ネットワークプログラミングやソケットプログラミングは、ネットワークの基礎を理解する上で重要な要素です。
このセッションでは、Rubyを使ってネットワークパケットキャプチャツールを自作する過程をご紹介します。
libpcapなどの既存ライブラリには頼らず、純粋にRubyのみでパケットキャプチャツールを実装することで、ネットワークデータの流れを低レベルから体感できるようなお話をしたいと思います。
「Working with TCP Sockets」の翻訳版である「なるほどTCPソケット Rubyで学ぶソケットプログラミングの基礎」が今年9月に公開され、ソケットプログラミングやネットワークプログラミングに興味を持たれた方も多いのではないでしょうか。
このセッションを通じて、ソケットプログラミングやネットワークプログラミングの基礎を学び、Web技術を支える要素技術への理解を深める一助になれば幸いです。
Yudai Takada (ydah)
Thinking about a map for Rails applications
Rails アプリケーションではモデルで概念を表します。この概念はいくつくらいあるのでしょうか。
話者が勤務する会社の rails stats ではモデルは 1,345 クラスあります(2024 年 11 月現在)。人間が全てを理解するにはつらい数ですが、全てのモデルを理解してから開発を始めるという人は多くないでしょう。
わたしたちはまずアプリケーションの中心となる重要な概念を理解し、そうでない概念は後追いで理解していくからです。

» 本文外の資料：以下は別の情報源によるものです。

(** The match that makes page faults exit, or not, whatever bit 14 of the bitmap is. *)
Definition pf_match (c : GCPU_VMEXIT_CONTROL_FIELD_COUNTERS) : Z :=
  match pf_policy (u32 (bit_field c)) with
  | EXCEPTIONS_POLICY_CATCH_NOTHING => if Z.testbit (final32 c) EXCEPTION_PF then UINT32_ALL_ONES else 0
  | EXCEPTIONS_POLICY_CATCH_ALL => if Z.testbit (final32 c) EXCEPTION_PF then 0 else UINT32_ALL_ONES
  end.
Lemma pf_match_fits c : fits 64 (pf_match c).
Proof. unfold pf_match. by repeat case_match. Qed.
#[local] Hint Resolve pf_match_fits : vmcs.
#[local] Hint Extern 1 (fits 64 0) => done : vmcs.

Lemma apply_exceptions g V S : st g V S ->
  exists g', request_vmexit_on_exceptions t g 0 0 = Ok g' /\
    st g' (fupd (fupd (fupd V VMCS_EXCEPTION_BITMAP (final32 (S ctl_exceptions_ctrls)))
                   VMCS_PAGE_FAULT_ERROR_CODE_MASK 0) VMCS_PAGE_FAULT_ERROR_CODE_MATCH (pf_match (S ctl_exceptions_ctrls))) S.
Proof.
  intros Hst. unfold request_vmexit_on_exceptions, calculate_exceptions_map.
  destruct (st_recalculate g V S ctl_exceptions_ctrls Hst) as [-> Hst']. rewrite !bind_Ok. cbn [fst snd].
  rewrite (proj2 Hst'). fold (final32 (S ctl_exceptions_ctrls)).
  destruct (write_changed_ok _ V S VMCS_LEVEL_0 VMCS_EXCEPTION_BITMAP (final32 (S ctl_exceptions_ctrls)) ltac:(done) Hst'
    ltac:(eauto with vmcs) ltac:(apply fits_32_64)) as (g1 & E & Hst1).
  unfold gcpu_set_exceptions_map_layered. rewrite E, bind_Ok. clear E.
  unfold update_pfs_setup, gcpu_get_exceptions_map_layered, gcpu_set_pf_error_code_mask_and_match_layered.
  pose proof (proj1 Hst1) as Hh1. vread g2 H2 F2. rewrite fupd_eq.
  assert (E : u32 (final32 (S ctl_exceptions_ctrls)) = final32 (S ctl_exceptions_ctrls)) by apply wrap_wrap. rewrite E.
  vwrite g3 H3 F3. fold (pf_match (S ctl_exceptions_ctrls)). vwrite g4 H4 F4.
  exists g4. split; [done|]. apply (st_frame g1 g4 _ _ S Hst1); [|done].
  by apply (frame_trans g1 g2), (frame_trans g2 g3).
Qed.

(** The shadow of the bits in [mask] that are not in [one] follows the register. *)
Lemma shadow_ok g V S mask one guest shadow : st g V S ->
  among control_vmcs_fields guest = true -> among control_vmcs_fields shadow = true -> fits 64 mask ->
  exists g', update_shadow t g mask one guest shadow = Ok g' /\
    st g' (fupd V shadow (updated (V shadow) (V guest) (Z.land mask (u64 (Z.lnot one))))) S.
Proof.
  intros Hst Hg Hs Hm. unfold update_shadow. pose proof (proj1 Hst) as Hh.
  pose proof (control_writes guest Hg) as Wg. pose proof (control_writes shadow Hs) as Ws.
  vread g1 H1 F1. vread g2 H2 F2.
  destruct (write_vmcs_ok t g2 V VMCS_MERGED shadow (updated (V shadow) (V guest) (Z.land mask (u64 (Z.lnot one))))
    ltac:(done) H2 Ws) as (g3 & E & H3 & F3).
  { apply updated_fits; [by apply (holds_fits g2 V); [|apply Ws]| |by apply (holds_fits g2 V); [|apply Wg]].
    apply fits_land; [lia|done|]. pose proof (u64_range (Z.lnot one)). lia. }
  exists g3. split; [exact E|]. apply (st_frame g g3 V _ S Hst); [|done].
  by apply (frame_trans g g1), (frame_trans g1 g2).
Qed.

ところで、日本には多くの市があります。政府統計によると 2024 年時点で 792 の市があります1。
ここで Google マップを開いてみましょう。数度ズームアウトすると日本の全体像が現れます。「東京」「大阪」「札幌」という都市が表示され、これらが重要な都市として扱われていることがわかります。ズームインすると次に重要な都市と幹線道路が現れます。
Google マップのようにズームイン・ズームアウトで重要なモデルとリレーション(つまり ER 図ですね)を見られるとそれは Rails アプリケーションの「地図」になるのではないでしょうか。そんな Gem を作っている話をします。
[1]: https://www.e-stat.go.jp/municipalities/number-of-municipalities
makicamel
Rubyと暮らし、OSSに貢献し、登壇する ── 半年間続けた「OSSやっていきの集い」の成果と学び
あなたの所属するエンジニア組織では、日々のOSS活動が賞賛され、外部登壇やプロポーザル提出に対して先輩登壇者やプロの編集者からサポートを受けられるような環境は整っていますか?
SmartHRでは、Rubyの会社として長年Rubyコミュニティへのスポンサー活動やOSSへの貢献を行ってきましたが、これまでは会社全体で活動をサポートする環境は十分に整備されておらず、各エンジニアの自主的な努力に委ねられていました。
そこで、約半年前に有志のプロジェクト「OSSやっていきの集い」が立ち上がり、社内のエンジニアがOSS貢献をより積極的に行い、社外への発信をサポートする仕組みが生まれました。
このトークでは、「OSSやっていきの集い」の立ち上げから半年間で得られた成果や学びについてお話しします。